The following is a homework question for which I am asking guidance.
Let $A$, $B$, $C$ be independent random variables uniformly distributed between $(0,1)$. What is the probability that the polynomial $Ax^2 + Bx + C$ has real roots?
That means I need $P(B^2 -4AC \geq 0$). I've tried calling $X=B^2 -4AC$ and finding $1-F_X(0)$, where $F$ is the cumulative distribution function.
I have two problems with this approach. First, I'm having trouble determining the product of two uniform random variables. We haven't been taught anything like this in class, and couldn't find anything like it on Sheldon Ross' Introduction to Probability Models.
Second, this strategy just seems wrong, because it involves so many steps and subjects we haven't seen in class. Even if I calculate the product of $A$ and $C$, I'll still have to square $B$, multiply $AC$ by four and then subtract those results. It's too much for a homework question. I'm hoping there might be an easier way.
Best Answer
Hints: First consider $B^2 \geq 4AC$. Now, if $U$ is uniform$(0,1)$, then $-\log(U)$ is exponential$(1)$; further, the sum of two independent exponential$(1)$ random variables has pdf $x e^{-x}$, $x > 0$. Thus, using the law of total probability, the answer can be found by solving an elementary one dimensional integral. I've confirmed the result by simulations.
EDIT: Specifically, $$ {\rm P}(B^2 - 4AC \ge 0) = \int_{\log 4}^\infty {[1 - e^{ - (x - \log 4)/2} ]xe^{ - x} \,{\rm d}x} = \frac{{5 + 3\log 4}}{{36}} \approx 0.2544134. $$ The answer was confirmed using Monte Carlo simulations: $N=10^8$ runs gave average of $0.25444043$.

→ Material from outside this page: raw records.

Definition set_sent x (c : DataChannel) : DataChannel :=
  mkDataChannel (readyState c) x.

Definition set_peerConnection x (m : WebRTCManager) : WebRTCManager :=
  mkWebRTCManager x (dataChannel m) (rtc_role m) (isConnected m)
    (connectionTimeout m) (pcs_created m) (pcs_closed m).

Definition set_dataChannel x (m : WebRTCManager) : WebRTCManager :=
  mkWebRTCManager (peerConnection m) x (rtc_role m) (isConnected m)
    (connectionTimeout m) (pcs_created m) (pcs_closed m).

Definition set_rtc_role x (m : WebRTCManager) : WebRTCManager :=
  mkWebRTCManager (peerConnection m) (dataChannel m) x (isConnected m)
    (connectionTimeout m) (pcs_created m) (pcs_closed m).

Definition set_isConnected x (m : WebRTCManager) : WebRTCManager :=
  mkWebRTCManager (peerConnection m) (dataChannel m) (rtc_role m) x
    (connectionTimeout m) (pcs_created m) (pcs_closed m).

Definition set_connectionTimeout x (m : WebRTCManager) : WebRTCManager :=
  mkWebRTCManager (peerConnection m) (dataChannel m) (rtc_role m)
    (isConnected m) x (pcs_created m) (pcs_closed m).

Definition set_pcs_created x (m : WebRTCManager) : WebRTCManager :=
  mkWebRTCManager (peerConnection m) (dataChannel m) (rtc_role m)
    (isConnected m) (connectionTimeout m) x (pcs_closed m).

Definition set_pcs_closed x (m : WebRTCManager) : WebRTCManager :=
  mkWebRTCManager (peerConnection m) (dataChannel m) (rtc_role m)
    (isConnected m) (connectionTimeout m) (pcs_created m) x.

Definition set_cs_isPlaying x (c : CutsceneManager) : CutsceneManager :=
  mkCutsceneManager x (cs_finalScores c).

Definition set_cs_finalScores x (c : CutsceneManager) : CutsceneManager :=
  mkCutsceneManager (cs_isPlaying c) x.

Definition set_healthBarFill x (d : Dom) : Dom :=
  mkDom x (scoreLeftElement d) (scoreRightElement d) (winMessageElement d)
    (gameUIElement d) (scoreboardElement d) (mainMenu d) (modeSelection d)
    (lobbyScreen d) (lobbyStatus d) (offerInput d) (answerInput d)
    (joinCodeSection d).

Definition set_scoreLeftElement x (d : Dom) : Dom :=
  mkDom (healthBarFill d) x (scoreRightElement d) (winMessageElement d)
    (gameUIElement d) (scoreboardElement d) (mainMenu d) (modeSelection d)
    (lobbyScreen d) (lobbyStatus d) (offerInput d) (answerInput d)
    (joinCodeSection d).

Definition set_scoreRightElement x (d : Dom) : Dom :=
  mkDom (healthBarFill d) (scoreLeftElement d) x (winMessageElement d)
    (gameUIElement d) (scoreboardElement d) (mainMenu d) (modeSelection d)
    (lobbyScreen d) (lobbyStatus d) (offerInput d) (answerInput d)
    (joinCodeSection d).

Definition set_winMessageElement x (d : Dom) : Dom :=
  mkDom (healthBarFill d) (scoreLeftElement d) (scoreRightElement d) x
    (gameUIElement d) (scoreboardElement d) (mainMenu d) (modeSelection d)
    (lobbyScreen d) (lobbyStatus d) (offerInput d) (answerInput d)
    (joinCodeSection d).

Definition set_gameUIElement x (d : Dom) : Dom :=
  mkDom (healthBarFill d) (scoreLeftElement d) (scoreRightElement d)
    (winMessageElement d) x (scoreboardElement d) (mainMenu d)
    (modeSelection d) (lobbyScreen d) (lobbyStatus d) (offerInput d)
    (answerInput d) (joinCodeSection d).

Definition set_scoreboardElement x (d : Dom) : Dom :=
  mkDom (healthBarFill d) (scoreLeftElement d) (scoreRightElement d)
    (winMessageElement d) (gameUIElement d) x (mainMenu d) (modeSelection d)
    (lobbyScreen d) (lobbyStatus d) (offerInput d) (answerInput d)
    (joinCodeSection d).

Definition set_mainMenu x (d : Dom) : Dom :=
  mkDom (healthBarFill d) (scoreLeftElement d) (scoreRightElement d)
    (winMessageElement d) (gameUIElement d) (scoreboardElement d) x
    (modeSelection d) (lobbyScreen d) (lobbyStatus d) (offerInput d)
    (answerInput d) (joinCodeSection d).

Definition set_modeSelection x (d : Dom) : Dom :=
  mkDom (healthBarFill d) (scoreLeftElement d) (scoreRightElement d)
    (winMessageElement d) (gameUIElement d) (scoreboardElement d)
    (mainMenu d) x (lobbyScreen d) (lobbyStatus d) (offerInput d)
    (answerInput d) (joinCodeSection d).

Definition set_lobbyScreen x (d : Dom) : Dom :=
  mkDom (healthBarFill d) (scoreLeftElement d) (scoreRightElement d)
    (winMessageElement d) (gameUIElement d) (scoreboardElement d)
    (mainMenu d) (modeSelection d) x (lobbyStatus d) (offerInput d)
    (answerInput d) (joinCodeSection d).

Definition set_lobbyStatus x (d : Dom) : Dom :=
  mkDom (healthBarFill d) (scoreLeftElement d) (scoreRightElement d)
    (winMessageElement d) (gameUIElement d) (scoreboardElement d)
    (mainMenu d) (modeSelection d) (lobbyScreen d) x (offerInput d)
    (answerInput d) (joinCodeSection d).

Definition set_offerInput x (d : Dom) : Dom :=
  mkDom (healthBarFill d) (scoreLeftElement d) (scoreRightElement d)
    (winMessageElement d) (gameUIElement d) (scoreboardElement d)
    (mainMenu d) (modeSelection d) (lobbyScreen d) (lobbyStatus d) x
    (answerInput d) (joinCodeSection d).

Definition set_answerInput x (d : Dom) : Dom :=
  mkDom (healthBarFill d) (scoreLeftElement d) (scoreRightElement d)
    (winMessageElement d) (gameUIElement d) (scoreboardElement d)
    (mainMenu d) (modeSelection d) (lobbyScreen d) (lobbyStatus d)
    (offerInput d) x (joinCodeSection d).

Definition set_joinCodeSection x (d : Dom) : Dom :=
  mkDom (healthBarFill d) (scoreLeftElement d) (scoreRightElement d)
    (winMessageElement d) (gameUIElement d) (scoreboardElement d)
    (mainMenu d) (modeSelection d) (lobbyScreen d) (lobbyStatus d)
    (offerInput d) (answerInput d) x.

Definition set_gameState x (w : World) : World :=
  mkWorld x (webrtcManager w) (cutsceneManager w) (menuManager w) (dom w)
    (objects w) (next_oid w) (ground w) (scene w) (collidables w) (trees w)
    (barriers w) (bullets w) (explosions w) (particles w)
    (decorationPositions w) (remotePlayerState w) (explosionAssets w)
    (woodAssets w) (isReloaded w) (reloadProgress w) (timers w)
    (next_timer w) (emitted w) (pending w) (randInts w) (clock w).

Definition set_webrtcManager x (w : World) : World :=
  mkWorld (gameState w) x (cutsceneManager w) (menuManager w) (dom w)
    (objects w) (next_oid w) (ground w) (scene w) (collidables w) (trees w)
    (barriers w) (bullets w) (explosions w) (particles w)
    (decorationPositions w) (remotePlayerState w) (explosionAssets w)
    (woodAssets w) (isReloaded w) (reloadProgress w) (timers w)
    (next_timer w) (emitted w) (pending w) (randInts w) (clock w).

Definition set_cutsceneManager x (w : World) : World :=
  mkWorld (gameState w) (webrtcManager w) x (menuManager w) (dom w)
    (objects w) (next_oid w) (ground w) (scene w) (collidables w) (trees w)
    (barriers w) (bullets w) (explosions w) (particles w)
    (decorationPositions w) (remotePlayerState w) (explosionAssets w)
    (woodAssets w) (isReloaded w) (reloadProgress w) (timers w)
    (next_timer w) (emitted w) (pending w) (randInts w) (clock w).

Definition set_dom x (w : World) : World :=
  mkWorld (gameState w) (webrtcManager w) (cutsceneManager w) (menuManager w)
    x (objects w) (next_oid w) (ground w) (scene w) (collidables w) (trees w)
    (barriers w) (bullets w) (explosions w) (particles w)
    (decorationPositions w) (remotePlayerState w) (explosionAssets w)
    (woodAssets w) (isReloaded w) (reloadProgress w) (timers w)
    (next_timer w) (emitted w) (pending w) (randInts w) (clock w).

Definition set_objects x (w : World) : World :=
  mkWorld (gameState w) (webrtcManager w) (cutsceneManager w) (menuManager w)
    (dom w) x (next_oid w) (ground w) (scene w) (collidables w) (trees w)
    (barriers w) (bullets w) (explosions w) (particles w)
    (decorationPositions w) (remotePlayerState w) (explosionAssets w)
    (woodAssets w) (isReloaded w) (reloadProgress w) (timers w)
    (next_timer w) (emitted w) (pending w) (randInts w) (clock w).

Definition set_next_oid x (w : World) : World :=
  mkWorld (gameState w) (webrtcManager w) (cutsceneManager w) (menuManager w)
    (dom w) (objects w) x (ground w) (scene w) (collidables w) (trees w)
    (barriers w) (bullets w) (explosions w) (particles w)
    (decorationPositions w) (remotePlayerState w) (explosionAssets w)
    (woodAssets w) (isReloaded w) (reloadProgress w) (timers w)
    (next_timer w) (emitted w) (pending w) (randInts w) (clock w).

Definition set_scene x (w : World) : World :=
  mkWorld (gameState w) (webrtcManager w) (cutsceneManager w) (menuManager w)
    (dom w) (objects w) (next_oid w) (ground w) x (collidables w) (trees w)
    (barriers w) (bullets w) (explosions w) (particles w)
    (decorationPositions w) (remotePlayerState w) (explosionAssets w)
    (woodAssets w) (isReloaded w) (reloadProgress w) (timers w)
    (next_timer w) (emitted w) (pending w) (randInts w) (clock w).

Definition set_collidables x (w : World) : World :=
  mkWorld (gameState w) (webrtcManager w) (cutsceneManager w) (menuManager w)
    (dom w) (objects w) (next_oid w) (ground w) (scene w) x (trees w)
    (barriers w) (bullets w) (explosions w) (particles w)
    (decorationPositions w) (remotePlayerState w) (explosionAssets w)
    (woodAssets w) (isReloaded w) (reloadProgress w) (timers w)
    (next_timer w) (emitted w) (pending w) (randInts w) (clock w).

EDIT: Note that it is quite easy to determine, moreover, the distribution of the product of $n$ independent uniform$(0,1)$ random variables. Indeed, let $U_1,\ldots,U_n$ be independent uniform$(0,1)$ variables. Write $$ U_1 \cdots U_n = \exp \Big[ - \sum\nolimits_{i = 1}^n { - \log U_i } \Big]. $$ Since the $-\log U_i$ are independent exponential$(1)$ variables, $U_1 \cdots U_n$ is merely distributed as $e^{-X}$, where $X$ has gamma pdf $x^{n-1}e^{-x}/(n-1)!$, $x > 0$.
EDIT: Elaborating in response to the OP's request (see the first comment below).
Actually, the hint was supposed to send you in a slightly different direction, that is to consider the probability $$ {\rm P}\bigg( - \log B \le \frac{{( - \log A) + ( - \log C) - \log 4}}{2}\bigg), $$ or $$ {\rm P}\bigg(X \le \frac{{Y - \log 4}}{2}\bigg), $$ where $X$ is exponential$(1)$ and $Y$, independent of $X$, has gamma pdf $f_Y (x) = xe^{-x}$, $x > 0$. Then, by the law of total probability (and using that $X$ and $Y$ are independent), the above probability is given by $$ \int_0^\infty {{\rm P}\bigg(X \le \frac{{Y - \log 4}}{2}\bigg|Y = x\bigg)f_Y (x)\,{\rm d}x} = \int_0^\infty {{\rm P}\bigg(X \le \frac{{x - \log 4}}{2}\bigg)xe^{ - x} \,{\rm d}x}, $$ and so substituting the exponential$(1)$ cdf yields the desired integral.